(Collected data)
........
(* ===== verification/Sha256.v ===== *)
(** * SHA-256 and HMAC of the fillp transport

    components/nstackx/fillp/src/fillp_lib/src/sha256.c and hmac.c.  The context
    of the hash is the struct of sha256.h; its buffer of sixteen words is also
    written as 64 bytes, so the byte order of the host matters: [little] is both
    the byte order and the build flag FILLP_LITTLE_ENDIAN.  The reference is
    written after FIPS 180-4 and RFC 2104: the constants are computed from the
    roots of primes, the schedule is a list of 64 words and the working
    variables move, whereas the code keeps sixteen words and rotates indices. *)

From S2P Require Import Prelude ErrorCode.
From stdpp Require Import list.
From S2P Require Import Bytes.
#[local] Open Scope Z_scope.

Module Sha256.
Import ByteOrder.

(** ** Macros and tables *)

Definition FILLP_SHA256_DIGEST_SIZE : Z := 32.
Definition FILLP_SHA256_BLOCK_SIZE : Z := 64.
Definition FILLP_SHA256_MASK : Z := FILLP_SHA256_BLOCK_SIZE - 1.

Definition FILLP_ROTR32 (x n : Z) : Z := Z.lor (Z.shiftr x n) (u32 (Z.shiftl x (32 - n))).
Definition FILLP_SWAP32 (x : Z) : Z :=
  Z.lor (Z.land (FILLP_ROTR32 x 24) 0x00ff00ff) (Z.land (FILLP_ROTR32 x 8) 0xff00ff00).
........
- **YOUR INSTRUCTIONS**: Copy, without any change, the lines above from the one containing "Import ByteOrder." to the end, both ends included. Add nothing else.

- **ANSWER BOX**:
Import ByteOrder.

(** ** Macros and tables *)

Definition FILLP_SHA256_DIGEST_SIZE : Z := 32.
Definition FILLP_SHA256_BLOCK_SIZE : Z := 64.
Definition FILLP_SHA256_MASK : Z := FILLP_SHA256_BLOCK_SIZE - 1.

Definition FILLP_ROTR32 (x n : Z) : Z := Z.lor (Z.shiftr x n) (u32 (Z.shiftl x (32 - n))).
Definition FILLP_SWAP32 (x : Z) : Z :=
  Z.lor (Z.land (FILLP_ROTR32 x 24) 0x00ff00ff) (Z.land (FILLP_ROTR32 x 8) 0xff00ff00).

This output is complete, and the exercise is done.